----- Materials provided
(** [convert] stage by stage, with the calls made at each outcome. *)
Lemma convert_eq (w : World) (page_number dpi : pyval) (pdf_bytes : list byte)
    (t : trace) :
  convert w page_number dpi pdf_bytes t =
  match fitz_open_stream w pdf_bytes with
  | Raise e => (Raise e, t ++ [FitzOpenStream pdf_bytes])
  | Ok doc =>
    match page_out_of_range page_number (doc_len doc) with
    | Raise e => (Raise e, t ++ [FitzOpenStream pdf_bytes])
    | Ok true =>
        (Ok (invalid_page_response page_number (doc_len doc)),
         t ++ [FitzOpenStream pdf_bytes])
    | Ok false =>
      match py_sub page_number 1 with
      | Raise e => (Raise e, t ++ [FitzOpenStream pdf_bytes])
      | Ok index =>
        match doc_getitem doc index with
        | Raise e => (Raise e, t ++ [FitzOpenStream pdf_bytes; LoadPage index])
        | Ok page =>
          match py_truediv_72 dpi with
          | Raise e => (Raise e, t ++ [FitzOpenStream pdf_bytes; LoadPage index])
          | Ok zoom =>
            let mat := mkMatrix zoom zoom in
            match get_pixmap page mat false with
            | Raise e =>
                (Raise e,
                 t ++ [FitzOpenStream pdf_bytes; LoadPage index; GetPixmap mat false])
            | Ok pix =>
              match pix_tobytes pix "png" with
              | Raise e =>
                  (Raise e,
                   t ++ [FitzOpenStream pdf_bytes; LoadPage index;
                         GetPixmap mat false; PixToBytes "png"])
              | Ok png_bytes =>
                  (Ok (success_response (Base64.b64encode png_bytes) pix
                         png_bytes page_number dpi),
                   t ++ [FitzOpenStream pdf_bytes; LoadPage index;
                         GetPixmap mat false; PixToBytes "png"; DocClose])
              end
            end
          end
        end
      end
    end
  end.
Proof.
  unfold convert. unfold_M.
  destruct (fitz_open_stream w pdf_bytes) as [doc|e]; [|reflexivity].
  destruct (page_out_of_range page_number (doc_len doc)) as [[|]|e]; try reflexivity.
  destruct (py_sub page_number 1) as [index|e]; [|reflexivity].
  destruct (doc_getitem doc index) as [page|e]; [|now rewrite <- List.app_assoc].
  destruct (py_truediv_72 dpi) as [zoom|e]; [|now rewrite <- List.app_assoc].
  cbv zeta.
  destruct (get_pixmap page (mkMatrix zoom zoom) false) as [pix|e];
    [|now rewrite <- !List.app_assoc].
  destruct (pix_tobytes pix "png") as [png_bytes|e]; now rewrite <- !List.app_assoc.
Qed.
Inductive execute_run : result → list event → Prop :=
| run_marshal_fails err :
    json_Marshal rt requestEntity = inr err →
    execute_run (None, Some err) []
| run_request_fails body err :
    json_Marshal rt requestEntity = inl body →
    url_Parse rt url = Some err →
    execute_run (None, Some err) []
| run_transport_fails body err :
    let req := backend_request a service method body in
    let before := logged a (request_line method url body) in
    json_Marshal rt requestEntity = inl body →
    url_Parse rt url = None →
    client_Do rt (trace w ++ before) zero_Client req = inr err →
    execute_run (None, Some err) (before ++ [EvDo zero_Client req])
| run_read_fails body resp buf err :
    let req := backend_request a service method body in
    let before := logged a (request_line method url body) in
    json_Marshal rt requestEntity = inl body →
    url_Parse rt url = None →
    client_Do rt (trace w ++ before) zero_Client req = inl resp →
    BodyStream resp = (buf, Some err) →
    execute_run (None, Some err)
      (before ++ [EvDo zero_Client req; EvClose resp])
| run_status_fails body resp buf err :
    let req := backend_request a service method body in
    let before := logged a (request_line method url body) in
    json_Marshal rt requestEntity = inl body →
    url_Parse rt url = None →
    client_Do rt (trace w ++ before) zero_Client req = inl resp →
    BodyStream resp = (buf, None) →
    handleHTTPError {| HTTPResponse := resp; Body := buf |} = Some err →
    execute_run (None, Some err)
      (before ++ [EvDo zero_Client req]
         ++ logged a (response_line method url buf) ++ [EvClose resp])
| run_succeeds body resp buf :
    let req := backend_request a service method body in
    let before := logged a (request_line method url body) in
    json_Marshal rt requestEntity = inl body →
    url_Parse rt url = None →
    client_Do rt (trace w ++ before) zero_Client req = inl resp →
    BodyStream resp = (buf, None) →
    handleHTTPError {| HTTPResponse := resp; Body := buf |} = None →
    execute_run (Some {| HTTPResponse := resp; Body := buf |}, None)
      (before ++ [EvDo zero_Client req]
         ++ logged a (response_line method url buf) ++ [EvClose resp]).
(** * ETL: the query engine of app.etl.core and the plan builder of
    app.compiler.yacc, embedded in Rocq.

    A pandas DataFrame is a [Relation]: its column labels and its rows (the
    row index is not modelled).  Every Python exception the embedded code
    raises is a constructor of [Err]; fallible code returns [result]. *)

From Stdlib Require Import List String Ascii ZArith Bool Lia.
Import ListNotations.
Open Scope string_scope.
Open Scope list_scope.

(** ** Cells, relations, results *)

Inductive Value : Type :=
| VStr (s : string)
| VInt (z : Z)
| VBool (b : bool)
| VNull.

Definition Value_eqb (a b : Value) : bool :=
  match a, b with
  | VStr x, VStr y => String.eqb x y
  | VInt x, VInt y => Z.eqb x y
  | VBool x, VBool y => Bool.eqb x y
  | VNull, VNull => true
  | _, _ => false
  end.

Record Relation : Type := mkRelation {
  columns : list string;
  rows : list (list Value)
}.

(** [pd.DataFrame()]: no columns and no rows. *)
Definition empty_frame : Relation := mkRelation [] [].

(** [df.empty]: true when either axis has length 0. *)
Definition frame_empty (d : Relation) : bool :=
  match rows d, columns d with
  | [], _ => true
  | _, [] => true
  | _, _ => false
  end.

Inductive Side : Type := LeftSide | RightSide.

(** The exceptions raised by the embedded code. *)
Inductive Err : Type :=
| NullInput                          (* ValueError: input DataFrame(s) None *)
| InvalidJoinType (how : string)     (* ValueError: Invalid join type ... *)
| JoinColumnNotFound (side : Side) (col : string) (available : list string)
                                     (* KeyError: Column ... not found ... *)
| JoinFailed (msg left_col right_col how : string)
                                     (* Exception: Error during join ... *)
| ColumnNotInGroupBy                 (* There is a column not included in GROUP BY *)
| AggregationWithoutGroupBy          (* Aggregation functions used without GROUP BY *)
| ColumnIndexOutOfRange (idx : Z)    (* IndexError: Column index ... out of range *)
| NotAnInteger (s : string)          (* ValueError raised by int(...) *)
| ColumnNotFound (col : string)      (* KeyError raised by pandas indexing *)
| InvalidLimit                       (* LIMIT/TAIL requires a non-negative integer *)
| HelperFailure (msg : string)       (* an exception of app.etl.helpers *)
| ParserError (msg token : string)   (* app.core.errors.ParserError *)
| NotEnoughValuesToUnpack (s : string).
                                     (* ValueError of [a, b = s.split(":", 1)] *)

Inductive result (A : Type) : Type :=
| Ok (a : A)
| Error (e : Err).
Arguments Ok {A} a.
Arguments Error {A} e.

Definition bind {A B : Type} (r : result A) (f : A -> result B) : result B :=
  match r with
  | Ok a => f a
  | Error e => Error e
  end.

Notation "'let*' x := r 'in' k" := (bind r (fun x => k))
  (at level 200, x name, r at level 100, k at level 200).

Fixpoint str_mem (s : string) (l : list string) : bool :=
  match l with
  | [] => false
  | x :: l' => String.eqb s x || str_mem s l'
  end.

(** ** [join] (app/etl/core.py) *)

Definition valid_join_types : list string := ["inner"; "left"; "right"; "outer"].

(** The module-level slot [transformed_data] that [join] and
    [transform_select] overwrite on success. *)
Record EtlState : Type := mkEtlState { transformed_data : option Relation }.

Section Join.

(** [pandas.DataFrame.merge] with [suffixes=("_left", "_right")]: an operation
    of the pandas library, taken as a parameter; a failure carries the
    exception's text. *)
Variable merge : Relation -> Relation -> string -> string -> string -> sum string Relation.

Definition join (df1 df2 : option Relation) (left_col right_col how : string)
  : result Relation :=
  if negb (str_mem how valid_join_types) then Error (InvalidJoinType how)
  else
    match df1, df2 with
    | Some d1, Some d2 =>
        if frame_empty d1 && frame_empty d2 then Ok empty_frame
        else if frame_empty d1 then
          if str_mem how ["inner"; "left"] then Ok empty_frame else Ok d2
        else if frame_empty d2 then
          if str_mem how ["inner"; "right"] then Ok empty_frame else Ok d1
        else if negb (str_mem left_col (columns d1)) then
          Error (JoinColumnNotFound LeftSide left_col (columns d1))
        else if negb (str_mem right_col (columns d2)) then
          Error (JoinColumnNotFound RightSide right_col (columns d2))
        else
          match merge d1 d2 left_col right_col how with
          | inl msg => Error (JoinFailed msg left_col right_col how)
          | inr r => Ok r
          end
    | _, _ => Error NullInput
    end.

(** [join] with its write to the global slot. *)
Definition join_st (st : EtlState) (df1 df2 : option Relation)
  (left_col right_col how : string) : EtlState * result Relation :=
  match join df1 df2 left_col right_col how with
  | Ok r => (mkEtlState (Some r), Ok r)
  | Error e => (st, Error e)
  end.

End Join.

(** ** The criteria bundle of [transform_select] *)

(** An item of [criteria["COLUMNS"]]: a column string or a tuple
    [(function, column)]; a positional reference is the string "[i]". *)
Inductive SelItem : Type :=
| SCol (c : string)
| SAgg (func : string) (col : string).

Inductive SelColumns : Type :=
| AllColumns                        (* the string "__all__" *)
| ColumnList (l : list SelItem).

(** Modelled from the spec: the node classes of app.compiler.ast_nodes (not
    in the repository's files) used by ORDER BY, as plain records of the
    fields the spec gives them ("Aggregation: { function, column }",
    "OrderByParameter{ parameter, direction }"). *)
Inductive ColumnRefNode : Type :=
| ColumnNameNode (name : string)
| ColumnIndexNode (index : Z).

Inductive AggColumn : Type :=
| AggOnNode (c : ColumnRefNode)
| AggOnRaw (s : string).           (* the bare token value, e.g. "*" *)

Record AggregationNode : Type := mkAggregationNode {
  agg_function : string;
  agg_column : AggColumn
}.

Inductive SortingWay : Type := ASC | DESC.

Inductive OrderTarget : Type :=
| OrderByColumn (c : ColumnRefNode)
| OrderByAggregation (a : AggregationNode).

Record OrderByParameter : Type := mkOrderByParameter {
  parameter : OrderTarget;
  way : SortingWay
}.

Record OrderByNode : Type := mkOrderByNode { parameters : list OrderByParameter }.

(** A WHERE operand ([p_exp]: a column or STRING value, both Python str, or
    a NUMBER) and the condition dicts built by [p_cond_3] and
    [p_conditions_not]. *)
Inductive Operand : Type :=
| OpStr (s : string)
| OpNumber (z : Z).

Inductive CondNode : Type :=
| CondExp (e : Operand)
| CondBin (type_ : string) (left right : CondNode)
| CondNot (type_ : string) (operand : CondNode).

(** The number of [criteria["LIMIT_OR_TAIL"]]: a Python int, or a value of
    another type. *)
Inductive LimitNum : Type :=
| LInt (n : Z)
| LNonInt.

Record Criteria : Type := mkCriteria {
  c_columns : SelColumns;
  c_distinct : bool;
  c_filter : option CondNode;
  c_group : option (list string);
  c_order : option OrderByNode;
  c_limit : option (string * LimitNum)
}.

(** Python truthiness of [criteria["GROUP"]] (None or a list). *)
Definition group_truthy (g : option (list string)) : bool :=
  match g with
  | Some (_ :: _) => true
  | _ => false
  end.

Definition is_agg (it : SelItem) : bool :=
  match it with SAgg _ _ => true | SCol _ => false end.

(** [all(isinstance(item, tuple) for item in criteria["COLUMNS"])], guarded by
    [criteria["COLUMNS"] != "__all__"]. *)
Definition are_select_columns_aggregation (cols : SelColumns) : bool :=
  match cols with
  | AllColumns => false
  | ColumnList l => forallb is_agg l
  end.

(** ** String helpers: [x.startswith("[") and x.endswith("]")], [x[1:-1]],
    Python's [int(...)] on a string. *)

Definition is_column_number (x : string) : bool :=
  String.prefix "[" x &&
  match String.length x with
  | 0 => false
  | S k => String.eqb (String.substring k 1 x) "]"
  end.

(** [x[1:-1]] *)
Definition strip_brackets (x : string) : string :=
  String.substring 1 (String.length x - 2) x.

(** The ASCII characters [str.strip] and [int] treat as whitespace: space,
    \t \n \v \f \r and the separators \x1c-\x1f. *)
Definition is_py_space (c : ascii) : bool :=
  let n := nat_of_ascii c in
  (n =? 32)%nat || ((9 <=? n)%nat && (n <=? 13)%nat) || ((28 <=? n)%nat && (n <=? 31)%nat).
(** * sync-drive: one-way synchronisation from Google Drive to Instill Catalog

    A shallow embedding of [helpers.py], [main.py], [config.py] and of the
    stand-alone variant [script.py], followed by the properties of the
    synchronisation pipeline.

    Modelling conventions.
    - Decoded JSON documents (ledger files, Catalog responses) are values of
      [json]; the duck-typed operations the code performs on them ([.get],
      [[0]], [in], [.append], truthiness) are written out with the
      exception Python raises at the wrong type.
    - The working directory is one name space, a [gmap] from relative
      paths to files: the checkpoint file, the three ledger files and the
      transient downloads all live in it, as in the program. A file has
      an identity (its inode) besides its content: writing to an existing
      path keeps the file, removing the path and writing again makes a
      new one.
    - The directory holds regular files only, under their names as the
      program spells them, and two spellings are two files. A file
      system tells two spellings apart when both are plain names that
      differ beyond the case of their letters ([apart], below): the
      properties that speak of what the files hold ask that of the names
      that come from Drive. With regular files only, [os.remove] fails
      on a missing file and on nothing else.
    - Texts are strings of one-byte characters: [strip] and the
      text-mode read are those of ASCII text without carriage return
      ([ascii_text], below).
    - Everything outside the process (Drive, Catalog, the clock) is an
      oracle that sees the history of events so far. The Drive client is
      typed: a listing is a list of descriptors, the metadata of a file a
      record, a chunked transfer its final result.
    - A computation is a function from the state to a result and a new
      state; a raised exception keeps the effects made before it.
    - The local variables that the per-file handler reads are part of the
      state, with "unbound" as a value, because they survive from one
      iteration of the loop to the next.
    - Left out: the OAuth preamble of [main] (lines 31-44, which every
      call of [main] runs before its [try], and which may write
      [token.json] or raise), logging (it changes nothing the program
      reads), JSON numbers that are not integers, and failures of
      [open(..., 'w')] on the working directory. [run] is the suite of
      the outer [try] and the restarts it causes; the limit on nested
      calls is met at a call of [main], never inside a pass. *)

From stdpp Require Import base option list strings gmap.
From Stdlib Require Import ZArith Lia.

Open Scope string_scope.
Open Scope list_scope.
Set Warnings "-register-all".

(** ** Python values and exceptions *)

Inductive json :=
| JNull
| JBool (b : bool)
| JNum (n : Z)
| JStr (s : string)
| JArr (l : list json)
| JObj (kv : list (string * json)).

Inductive exn :=
| UnboundLocalError
| AttributeError
| TypeError
| IndexError
| KeyError
| JSONDecodeError
| FileNotFoundError
| HTTPError
| RecursionError
| RemoteError (msg : string).

Inductive res (A : Type) :=
| Ok (a : A)
| Raise (e : exn).
Arguments Ok {A} a.
Arguments Raise {A} e.

(** [bool(x)] on a decoded JSON value. *)
Definition truthy (v : json) : bool :=
  match v with
  | JNull => false
  | JBool b => b
  | JNum n => negb (n =? 0)%Z
  | JStr s => negb (String.eqb s "")
  | JArr l => match l with [] => false | _ => true end
  | JObj kv => match kv with [] => false | _ => true end
  end.

Fixpoint assoc (k : string) (kv : list (string * json)) : option json :=
  match kv with
  | [] => None
  | (k', v) :: kv' => if String.eqb k' k then Some v else assoc k kv'
  end.
(** X17.  Let the configuration load, let the directory of the output
    file and [art/images] be directories that can be made or that
    exist, and let the token, the metadata, the table, the image column
    and the rows be obtained.  Then, when the download loop starts,
    [main] has made the directories that were missing, written no file
    and sent these three requests.  If the loop raises, [main] ends with
    that exception.  Otherwise the page is [generate_html] of the rows
    fetched.  If that raises, or if the output file cannot be opened for
    writing (its path is a directory, as for an [output_file] that is
    empty or [art]), [main] ends with the exception and the files are as
    the loop left them: there is no catalog.  If a write fails, [main]
    ends with its error and the output file holds the start of the
    page.  If not, [main] writes the page at the output path, as its
    last change to the files, sends nothing more and returns. *)
Theorem main_writes_catalog_last (prog config_file : string) (extra : list string)
  (config : dict) (out base_token base_uuid image_column : string)
  (view_name header_logo header_title page_title : value)
  (tables : list table) (table : table) (fetched_rows : list dict) (w : world) :
  load_config config_file w = (Ok config, w) ->
  config !! "view_name" = Some view_name ->
  config !! "output_file" = Some (VStr out) ->
  config !! "header_logo" = Some header_logo ->
  config !! "header_title" = Some header_title ->
  config !! "page_title" = Some page_title ->
  fetched (app_access_token (env w) API_TOKEN) = Ok (base_token, base_uuid) ->
  fetched (metadata (env w) base_token base_uuid) = Ok tables ->
  List.find (fun t => String.eqb (table_name t) TABLE_NAME) tables = Some table ->
  find_image_column (table_columns table) = Some image_column ->
  image_column <> EmptyString ->
  let params := if truthy view_name then Some view_name else None in
  fetched (rows (env w) base_token base_uuid (table_name table) params)
  = Ok fetched_rows ->
  can_make_dir w (path_parent (Path out)) = true ->
  can_make_dir (made_dir w (path_parent (Path out))) IMAGES_DIR = true ->
  exists w1,
    env w1 = env w
    /\ files w1 = files w
    /\ dirs w1 = dirs (made_dir (made_dir w (path_parent (Path out))) IMAGES_DIR)
    /\ requests w1 = (requests w ++ [ReqToken API_TOKEN;
                                     ReqMetadata base_token base_uuid;
                                     ReqRows base_token base_uuid (table_name table)
                                       params])%list
    /\ forall r w2,
         download_loop image_column (length fetched_rows) 1 fetched_rows 0 w1 = (r, w2) ->
         match r with
         | Raise e => run (prog :: config_file :: extra) w = (Raise e, w2)
         | Ok _ =>
             match generate_html fetched_rows image_column (table_columns table)
                     header_logo header_title page_title config with
             | Raise e =>
                 exists w3,
                   run (prog :: config_file :: extra) w = (Raise e, w3)
                   /\ files w3 = files w2 /\ requests w3 = requests w2
             | Ok html =>
                 match open_write w2 (Path out), write_failure w2 (Path out) with
                 | Some e, _ =>
                     exists w3,
                       run (prog :: config_file :: extra) w = (Raise e, w3)
                       /\ files w3 = files w2 /\ requests w3 = requests w2
                 | None, Some (e, n) =>
                     exists w3,
                       run (prog :: config_file :: extra) w = (Raise e, w3)
                       /\ files w3 = <[Path out := PyLib.take_str n html]> (files w2)
                       /\ requests w3 = requests w2
                 | None, None =>
                     exists w3,
                       run (prog :: config_file :: extra) w = (Ok tt, w3)
                       /\ files w3 = <[Path out := html]> (files w2)
                       /\ requests w3 = requests w2
                 end
             end
         end.
Proof.
  intros Hload Hview Hout Hlogo Htitle Hpage Htok Hmeta Hfind Hcol Hne params Hrows _ _.
  assert (Q : String.eqb image_column EmptyString = false)
    by now apply String.eqb_neq.
  eexists. split; [|split; [|split; [|split]]].
  5:{ intros r w2 L.
      destruct r as [n|e].
      - destruct (generate_html fetched_rows image_column (table_columns table)
                    header_logo header_title page_title config) as [html|e] eqn:G.
        + destruct (open_write w2 (Path out)) as [e|] eqn:O;
            [|destruct (write_failure w2 (Path out)) as [[e k]|] eqn:WF].
          * eexists. split.
            -- run_to_loop Hload Hview Hout Hlogo Htitle Hpage Htok Hmeta Hfind Hcol Q
                 Hrows params.
               step_with ltac:(exact L).
               do 2 step.
               step_with ltac:(unfold lift; rewrite G; reflexivity).
               eapply bind_raise. unfold write_file.
               rewrite !open_write_printed, O. reflexivity.
            -- autorewrite with world. split; reflexivity.
          * eexists. split.
            -- run_to_loop Hload Hview Hout Hlogo Htitle Hpage Htok Hmeta Hfind Hcol Q
                 Hrows params.
               step_with ltac:(exact L).
               do 2 step.
               step_with ltac:(unfold lift; rewrite G; reflexivity).
               eapply bind_raise. unfold write_file.
               rewrite !open_write_printed, O. unfold store.
               rewrite !write_failure_printed, WF. reflexivity.
            -- autorewrite with world. split; reflexivity.
          * eexists. split.
            -- run_to_loop Hload Hview Hout Hlogo Htitle Hpage Htok Hmeta Hfind Hcol Q
                 Hrows params.
               step_with ltac:(exact L).
               do 2 step.
               step_with ltac:(unfold lift; rewrite G; reflexivity).
               step_with ltac:(unfold write_file; rewrite !open_write_printed, O;
                               unfold store; rewrite !write_failure_printed, WF;
                               reflexivity).
               do 5 step. reflexivity.
            -- autorewrite with world. split; reflexivity.
        + eexists. split.
          * run_to_loop Hload Hview Hout Hlogo Htitle Hpage Htok Hmeta Hfind Hcol Q
              Hrows params.
            step_with ltac:(exact L).
            do 2 step.
            eapply bind_raise. unfold lift. rewrite G. reflexivity.
          * autorewrite with world. split; reflexivity.
      - run_to_loop Hload Hview Hout Hlogo Htitle Hpage Htok Hmeta Hfind Hcol Q
          Hrows params.
        eapply bind_raise. exact L. }
  - autorewrite with world. reflexivity.
  - autorewrite with world. reflexivity.
  - autorewrite with world. reflexivity.
  - autorewrite with world. rewrite <- !app_assoc. reflexivity.
Qed.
----------
Exercise description> Only the lines above starting at the line that holds "(index : Z)." and ending at the line that holds "Record Criteria : Type" are to be repeated, exactly and in full.

Finished task>
| ColumnIndexNode (index : Z).

Inductive AggColumn : Type :=
| AggOnNode (c : ColumnRefNode)
| AggOnRaw (s : string).           (* the bare token value, e.g. "*" *)

Record AggregationNode : Type := mkAggregationNode {
  agg_function : string;
  agg_column : AggColumn
}.

Inductive SortingWay : Type := ASC | DESC.

Inductive OrderTarget : Type :=
| OrderByColumn (c : ColumnRefNode)
| OrderByAggregation (a : AggregationNode).

Record OrderByParameter : Type := mkOrderByParameter {
  parameter : OrderTarget;
  way : SortingWay
}.

Record OrderByNode : Type := mkOrderByNode { parameters : list OrderByParameter }.

(** A WHERE operand ([p_exp]: a column or STRING value, both Python str, or
    a NUMBER) and the condition dicts built by [p_cond_3] and
    [p_conditions_not]. *)
Inductive Operand : Type :=
| OpStr (s : string)
| OpNumber (z : Z).

Inductive CondNode : Type :=
| CondExp (e : Operand)
| CondBin (type_ : string) (left right : CondNode)
| CondNot (type_ : string) (operand : CondNode).

(** The number of [criteria["LIMIT_OR_TAIL"]]: a Python int, or a value of
    another type. *)
Inductive LimitNum : Type :=
| LInt (n : Z)
| LNonInt.

Record Criteria : Type := mkCriteria {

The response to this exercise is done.